Codeforces 204 A (五一训练 A)+想法题

A. Little Elephant and Interval time limit per test 2 seconds memory limit per test 256 megabytes input standard input output standard output

The Little Elephant very much loves sums on intervals.

This time he has a pair of integers l and r (l ≤ r). The Little Elephant has to find the number of such integers x (l ≤ x ≤ r), that the first digit of integer x equals the last one (in decimal notation). For example, such numbers as 101, 477474 or 9 will be included in the answer and 47, 253 or 1020 will not.

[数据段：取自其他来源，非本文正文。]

(* ===== verification/LogQueue.v ===== *)
(** * The bounded log queue (log-queue.c)

    Any thread may push; the thread that owns [Log] drains.  Pushing never
    waits: a lock held by someone else or a full queue drops the record and
    counts it.  Each critical section is one step.

 *)

From S2P Require Import Prelude.

#[local] Open Scope Z_scope.

(** [ra_log_record_t]; [submitted] is the reading of CLOCK_REALTIME. *)
Record log_record := LogRecord { level : Z; submitted : Z; subsystem : bstr; log_message : bstr }.

(** [struct ra_log_queue]; the array has [capacity] elements. *)
Record log_queue := LogQueue {
  capacity : Z; q_head : Z; q_tail : Z; q_length : Z;
  dropped : Z; contention_dropped : Z; full_dropped : Z;
  records : list log_record }.

Definition SIZE_MAX : Z := 2 ^ 64 - 1.
(** Sizes on the LP64 hosts the project builds for. *)
Definition sizeof_record : Z := 1112.
Definition sizeof_queue : Z := 96.

(** [calloc] clears the array. *)
Definition empty_record : log_record := LogRecord 0 0 [] [].

(** [ok]: whether [calloc] and [pthread_mutex_init] succeed. *)
Definition ra_log_queue_new (ok : bool) (cap : Z) : option log_queue :=
  if (cap =? 0) || ((SIZE_MAX - sizeof_queue) / sizeof_record <? cap) then None
  else if negb ok then None
  else Some (LogQueue cap 0 0 0 0 0 0 (replicate (Z.to_nat cap) empty_record)).

(** [snprintf] into an array of [n] bytes. *)
Definition snprintf_s (n : nat) (s : bstr) : bstr := take (n - 1) s.

Definition record_of (lvl now : Z) (subsys msg : bstr) : log_record :=
  LogRecord lvl now (snprintf_s 64 subsys) (snprintf_s 1024 msg).

(** [contended]: [pthread_mutex_trylock] fails. *)
Definition ra_log_queue_push (q : log_queue) (contended : bool) (lvl now : Z) (subsys msg : option bstr) : bool * log_queue :=
  match subsys, msg with
  | Some subsys, Some msg =>
      if contended then
        (false, LogQueue (capacity q) (q_head q) (q_tail q) (q_length q)
                  (u64 (dropped q + 1)) (u64 (contention_dropped q + 1)) (full_dropped q) (records q))
      else if q_length q =? capacity q then
        (false, LogQueue (capacity q) (q_head q) (q_tail q) (q_length q)
                  (u64 (dropped q + 1)) (contention_dropped q) (u64 (full_dropped q + 1)) (records q))
      else
        (true, LogQueue (capacity q) (q_head q) (u64 (q_tail q + 1) mod capacity q) (u64 (q_length q + 1))
                 (dropped q) (contention_dropped q) (full_dropped q)
                 (<[Z.to_nat (q_tail q) := record_of lvl now subsys msg]> (records q)))
  | _, _ => (false, q)
  end.

(** One turn of the loop in [ra_log_queue_drain]: the record taken, if any. *)
Definition drain_one (q : log_queue) : option log_record * log_queue :=
  if q_length q =? 0 then (None, q)
  else
    (Some (default empty_record (records q !! Z.to_nat (q_head q))),
     LogQueue (capacity q) (u64 (q_head q + 1) mod capacity q) (q_tail q) (q_length q - 1)
       (dropped q) (contention_dropped q) (full_dropped q) (records q)).

(** The records delivered by a drain nobody interferes with. *)
Fixpoint ra_log_queue_drain (q : log_queue) (max_records : nat) : list log_record * log_queue :=
  match max_records with
  | O => ([], q)
  | S max_records =>
      match drain_one q with
      | (None, q) => ([], q)
      | (Some item, q) => let '(l, q) := ra_log_queue_drain q max_records in (item :: l, q)
      end
  end.

(** ** Interleavings *)

(** The critical sections of any number of producers and of one drain. *)
Inductive queue_op :=
| Push (contended : bool) (lvl now : Z) (subsys msg : bstr)
| Take.

(** The records that were accepted and delivered, in order, with the queue. *)
Record history := History { queue : log_queue; accepted : list log_record; delivered : list log_record }.

Definition queue_step (s : history) (op : queue_op) : history :=
  match op with
  | Push contended lvl now subsys msg =>
      let '(ok, q) := ra_log_queue_push (queue s) contended lvl now (Some subsys) (Some msg) in
      History q (if ok then accepted s ++ [record_of lvl now subsys msg] else accepted s) (delivered s)
  | Take =>
      let '(item, q) := drain_one (queue s) in
      History q (accepted s) (match item with Some r => delivered s ++ [r] | None => delivered s end)
  end.

Definition queue_run (q : log_queue) (ops : list queue_op) : history := fold_left queue_step ops (History q [] []).

(** The queued records, oldest first. *)
Definition slot (q : log_queue) (i : nat) : log_record :=
  default empty_record (records q !! Z.to_nat ((q_head q + Z.of_nat i) mod capacity q)).
Definition contents (q : log_queue) : list log_record := map (slot q) (seq 0 (Z.to_nat (q_length q))).

Record queue_wf (q : log_queue) : Prop := {
  qw_capacity : 1 <= capacity q < 2 ^ 63;
  qw_head : 0 <= q_head q < capacity q;
  qw_length : 0 <= q_length q <= capacity q;
  qw_tail : q_tail q = (q_head q + q_length q) mod capacity q;
  qw_array : Z.of_nat (length (records q)) = capacity q
}.

Lemma slot_range q (i : Z) : queue_wf q -> (Z.to_nat (i mod capacity q) < length (records q))%nat.
Proof. intros [Hc _ _ _ Ha]. pose proof (Z.mod_pos_bound i (capacity q)). lia. Qed.

(** Different positions of the window are different elements of the array. *)
Lemma window_inj c h i j : 0 <= i < c -> 0 <= j < c -> (h + i) mod c = (h + j) mod c -> i = j.
Proof.
  intros Hi Hj He. pose proof (Z.div_mod (h + i) c ltac:(lia)). pose proof (Z.div_mod (h + j) c ltac:(lia)).
  assert (i - j = c * ((h + i) / c - (h + j) / c)) by lia.
  assert ((h + i) / c - (h + j) / c = 0) by nia. lia.
Qed.

Lemma new_wf ok cap q : 0 <= cap -> ra_log_queue_new ok cap = Some q -> queue_wf q /\ contents q = [] /\ capacity q = cap.
Proof.
  unfold ra_log_queue_new. intros Hc. destruct (_ || _) eqn:Hr; [done |]. apply orb_false_iff in Hr as [H0 Hmax].
  apply Z.eqb_neq in H0. apply Z.ltb_ge in Hmax.
  assert ((SIZE_MAX - sizeof_queue) / sizeof_record < 2 ^ 63) by by vm_compute.
  destruct ok; [| done]. intros [= <-]. split; [| done]. split; cbn; [lia.. | | by rewrite length_replicate; lia].
  by rewrite Z.mod_0_l by lia.
Qed.

Lemma push_accepts q lvl now subsys msg :
  queue_wf q -> q_length q < capacity q ->
  let '(ok, q') := ra_log_queue_push q false lvl now (Some subsys) (Some msg) in
  ok = true /\ queue_wf q' /\ capacity q' = capacity q /\ contents q' = contents q ++ [record_of lvl now subsys msg].
Proof.
  intros Hq Hl. pose proof Hq as [Hc Hh Hlen Ht Ha]. unfold ra_log_queue_push. rewrite (proj2 (Z.eqb_neq _ _)) by lia.
  assert (Hn : u64 (q_length q + 1) = q_length q + 1) by (unfold u64; rewrite Z.mod_small; lia).
  assert (Htl : u64 (q_tail q + 1) = q_tail q + 1).
  { pose proof (Z.mod_pos_bound (q_head q + q_length q) (capacity q)). unfold u64. rewrite Z.mod_small; lia. }
  split; [done |]. split; [| split; [done |]].
  - split; cbn; [lia.. | | by rewrite length_insert]. rewrite Htl, Hn, Ht, Z.add_mod_idemp_l by lia. f_equal. lia.
  - unfold contents. cbn [q_length]. rewrite Hn. replace (Z.to_nat (q_length q + 1)) with (Z.to_nat (q_length q) + 1)%nat by lia.
    rewrite seq_app, map_app. f_equal.
    + apply map_ext_in. intros i Hi%in_seq. unfold slot. cbn [records q_head capacity]. rewrite list_lookup_insert_ne; [done |].
      rewrite Ht. intros Heq. apply Z2Nat.inj in Heq; [| apply Z.mod_pos_bound; lia..].
      apply window_inj in Heq; lia.
    + cbn. unfold slot. cbn [records q_head capacity]. rewrite Z2Nat.id, <- Ht by lia.
      rewrite list_lookup_insert_eq; [done |]. rewrite Ht. by apply slot_range.
Qed.

Lemma drain_one_spec q :
  queue_wf q ->
  let '(item, q') := drain_one q in
  queue_wf q' /\ capacity q' = capacity q /\
  match contents q with
  | [] => item = None /\ q' = q
  | r :: l => item = Some r /\ contents q' = l
  end.
Proof.
  intros Hq. pose proof Hq as [Hc Hh Hlen Ht Ha]. unfold drain_one. destruct (Z.eqb_spec (q_length q) 0) as [H0 | H0].
  - split; [done |]. split; [done |]. unfold contents. by rewrite H0.
  - assert (Hhd : u64 (q_head q + 1) = q_head q + 1) by (unfold u64; rewrite Z.mod_small; lia).
    assert (Hn : Z.to_nat (q_length q) = S (Z.to_nat (q_length q - 1))) by lia.
    split; [| split; [done |]].
    + split; cbn; [lia | rewrite Hhd; apply Z.mod_pos_bound; lia | lia | | done].
      rewrite Hhd, Z.add_mod_idemp_l, Ht by lia. f_equal. lia.
    + unfold contents at 1. rewrite Hn. cbn [seq map]. split.
      * unfold slot. cbn. by rewrite Z.add_0_r, Z.mod_small by lia.
      * unfold contents. cbn [q_length]. rewrite <- seq_shift, map_map. apply map_ext_in. intros i _. unfold slot.
        cbn [records q_head capacity]. rewrite Hhd, Z.add_mod_idemp_l by lia.
        by replace (q_head q + Z.of_nat (S i)) with (q_head q + 1 + Z.of_nat i) by lia.
Qed.

(** The attempts, and those that met a held lock or a full queue. *)
Definition is_push (op : queue_op) : bool := match op with Push _ _ _ _ _ => true | Take => false end.

Record history_ok (n : Z) (cap : Z) (s : history) : Prop := {
  ho_wf : queue_wf (queue s);
  ho_cap : capacity (queue s) = cap;
  ho_fifo : accepted s = delivered s ++ contents (queue s);
  ho_count : n = Z.of_nat (length (accepted s)) + dropped (queue s);
  ho_split : dropped (queue s) = contention_dropped (queue s) + full_dropped (queue s);
  ho_pos : 0 <= contention_dropped (queue s) /\ 0 <= full_dropped (queue s)
}.

Lemma step_history n cap s op :
  history_ok n cap s -> n + (if is_push op then 1 else 0) < 2 ^ 64 -> history_ok (n + (if is_push op then 1 else 0)) cap (queue_step s op).
Proof.
  intros [Hw Hcap Hf Hn Hs Hp] Hmax. destruct op as [contended lvl now subsys msg |]; cbn [queue_step is_push] in *.
  - assert (Hinc : forall z, 0 <= z -> z <= n -> u64 (z + 1) = z + 1) by (intros z H1 H2; unfold u64; rewrite Z.mod_small; lia).
    destruct contended; [| destruct (Z.eq_dec (q_length (queue s)) (capacity (queue s))) as [Hfull | Hfull]].
    + cbn. rewrite !Hinc by lia. destruct Hw. split; cbn; [by split | done | exact Hf | lia | lia | lia].
    + cbn. rewrite (proj2 (Z.eqb_eq _ _) Hfull). cbn. rewrite !Hinc by lia. destruct Hw.
      split; cbn; [by split | done | exact Hf | lia | lia | lia].
    + pose proof (push_accepts (queue s) lvl now subsys msg Hw) as Hpush.
      assert (Hsame : forall q, (ra_log_queue_push (queue s) false lvl now (Some subsys) (Some msg)).2 = q ->
        q_length (queue s) <> capacity (queue s) -> dropped q = dropped (queue s) /\
        contention_dropped q = contention_dropped (queue s) /\ full_dropped q = full_dropped (queue s)).
      { intros q <- Hne. cbn. rewrite (proj2 (Z.eqb_neq _ _) Hne). done. }
      destruct (ra_log_queue_push _ _ _ _ _ _) as [ok q']. destruct Hpush as (-> & Hw' & Hc' & Hcont); [destruct Hw; lia |].
      destruct (Hsame q' eq_refl Hfull) as (Hd1 & Hd2 & Hd3).
      split; cbn; [done | congruence | rewrite Hf, Hcont; by rewrite app_assoc | rewrite length_app; cbn; lia | lia | lia].
  - pose proof (drain_one_spec (queue s) Hw) as Hd.
    assert (Hsame : forall q, (drain_one (queue s)).2 = q -> dropped q = dropped (queue s) /\
      contention_dropped q = contention_dropped (queue s) /\ full_dropped q = full_dropped (queue s)).
    { intros q <-. unfold drain_one. by destruct (_ =? 0). }
    destruct (drain_one (queue s)) as [item q']. destruct (Hsame q' eq_refl) as (Hd1 & Hd2 & Hd3).
    destruct Hd as (Hw' & Hc' & Hcont). rewrite Z.add_0_r.
    destruct (contents (queue s)) as [| r l] eqn:Hcs.
    + destruct Hcont as [-> ->]. split; cbn; try done. by rewrite Hcs.
    + destruct Hcont as [-> Hl]. split; cbn; [done | congruence | rewrite Hf, Hl; by rewrite <- app_assoc | lia | lia | lia].
Qed.

Definition pushes (ops : list queue_op) : Z := Z.of_nat (length (List.filter is_push ops)).

Lemma run_history n cap s ops :
  history_ok n cap s -> n + pushes ops < 2 ^ 64 -> history_ok (n + pushes ops) cap (fold_left queue_step ops s).
Proof.
  revert n s. induction ops as [| op ops IH]; intros n s Hs Hn.
  - unfold pushes. cbn. by rewrite Z.add_0_r.
  - assert (Hcons : pushes (op :: ops) = (if is_push op then 1 else 0) + pushes ops).
    { unfold pushes. cbn. destruct (is_push op); cbn [length]; lia. }
    rewrite Hcons in *. rewrite Z.add_assoc. cbn [fold_left]. apply IH; [| lia].
    assert (0 <= pushes ops) by (unfold pushes; lia). apply step_history; [done | lia].
Qed.

(** C34: from a new queue, whatever the interleaving of producers and drain: what
    was delivered and then what is queued is exactly what was accepted, in the
    order of acceptance, each record truncated to its fields and none lost,
    doubled or reordered; the queue never holds more than its capacity; and every
    attempt is either accepted or counted as dropped, by cause. *)
Theorem log_queue_fifo (cap : Z) (q : log_queue) (ops : list queue_op)
    (Hcap : 0 <= cap) (Hnew : ra_log_queue_new true cap = Some q) (Hops : pushes ops < 2 ^ 64) :
  let s := queue_run q ops in
  accepted s = delivered s ++ contents (queue s) /\
  Z.of_nat (length (contents (queue s))) <= cap /\
  pushes ops = Z.of_nat (length (accepted s)) + dropped (queue s) /\
  dropped (queue s) = contention_dropped (queue s) + full_dropped (queue s).
Proof.
  destruct (new_wf true cap q Hcap Hnew) as (Hw & Hc & Hq).
  assert (H0 : history_ok 0 cap (History q [] [])).
  { unfold ra_log_queue_new in Hnew. destruct (_ || _); [done |]. injection Hnew as <-. by split. }
  pose proof (run_history 0 cap _ ops H0 Hops) as [Hw' Hc' Hf Hn Hs _]. unfold queue_run. split_and!; [done | | done | done].
  unfold contents. rewrite length_map, length_seq. destruct Hw'. lia.
Qed.

Lemma log_queue_fifo_witness :
  exists q, ra_log_queue_new true 2 = Some q /\
    let s := queue_run q [Push false 6 100 (B "a") (B "one"); Push true 6 101 (B "a") (B "two"); Push false 6 102 (B "a") (B "three");
      Push false 6 103 (B "a") (B "four"); Take; Push false 6 104 (B "a") (B "five"); Take] in
    map log_message (accepted s) = [B "one"; B "three"; B "five"] /\ accepted s = delivered s ++ contents (queue s) /\
    dropped (queue s) = 2.
Proof.
  eexists. split; [reflexivity |]. cbv zeta. split; [vm_compute; reflexivity |]. split; [| vm_compute; reflexivity].
  refine (proj1 (log_queue_fifo 2 _ _ _ _ _)); [lia | reflexivity | vm_compute; reflexivity].
Defined.

(** A drain nobody interferes with delivers the oldest records, up to its limit. *)
Lemma drain_contents q n :
  queue_wf q -> let '(l, q') := ra_log_queue_drain q n in
  l = take n (contents q) /\ contents q' = drop n (contents q) /\ queue_wf q'.
Proof.
  revert q. induction n as [| n IH]; intros q Hq; cbn; [done |].
  pose proof (drain_one_spec q Hq) as Hd. destruct (drain_one q) as [item q']. destruct Hd as (Hq' & _ & Hc).
  destruct (contents q) as [| r l] eqn:Hcs.
  - destruct Hc as [-> ->]. done.
  - destruct Hc as [-> Hl]. specialize (IH q' Hq'). destruct (ra_log_queue_drain q' n) as [l2 q2].
    destruct IH as (-> & -> & Hq2). rewrite Hl. done.
Qed.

Help him and count the number of described numbers x for a given pair l and r.

Input

The single line contains a pair of integers l and r (1 ≤ l ≤ r ≤ 1018) — the boundaries of the interval.

Please, do not use the %lld specifier to read or write 64-bit integers in С++. It is preferred to use cin, cout streams or the %I64d specifier.

Output

On a single line print a single integer — the answer to the problem.

Sample test(s) Input

2 47
      

Output

12
      

Input

47 1024
      

Output

98
      

Note

In the first sample the answer includes integers 2, 3, 4, 5, 6, 7, 8, 9, 11, 22, 33, 44. 

分析：10^18，数据非常大，想了好久都没有解决。以下是别人写的代码，好6的感觉。

题意：有一种个位数与最高位数字相等的数字，求在l,r的范围内，这种数字的个数。

做法：可以把设下界为1，然后将新得到的两个区间合并。求n-0时，当n大于十时，个位数视最高位而定，所以这样的数有n/10个，个位数每个都符合题意所以还要加上9，最后判断一样离n最近的那个数是否可以在降位之前取得。因为n/10取的时候假设n所在的那个十位也可以取得。

#include<cstdio>
#include<iostream>
#define LL long long
using namespace std;
//区间合并法
LL work(LL x)
{
    LL ret=0,wei;
    if(x<10)return x;
    wei=x%10;
    ret=x/10+9;
    while(x>=10)x/=10;
    if(x>wei)ret--;
    return ret;
}
int main()
{
    LL l,r;
    scanf("%I64d%I64d",&l,&r);
    printf("%I64d\n",work(r)-work(l-1));
    return 0;
}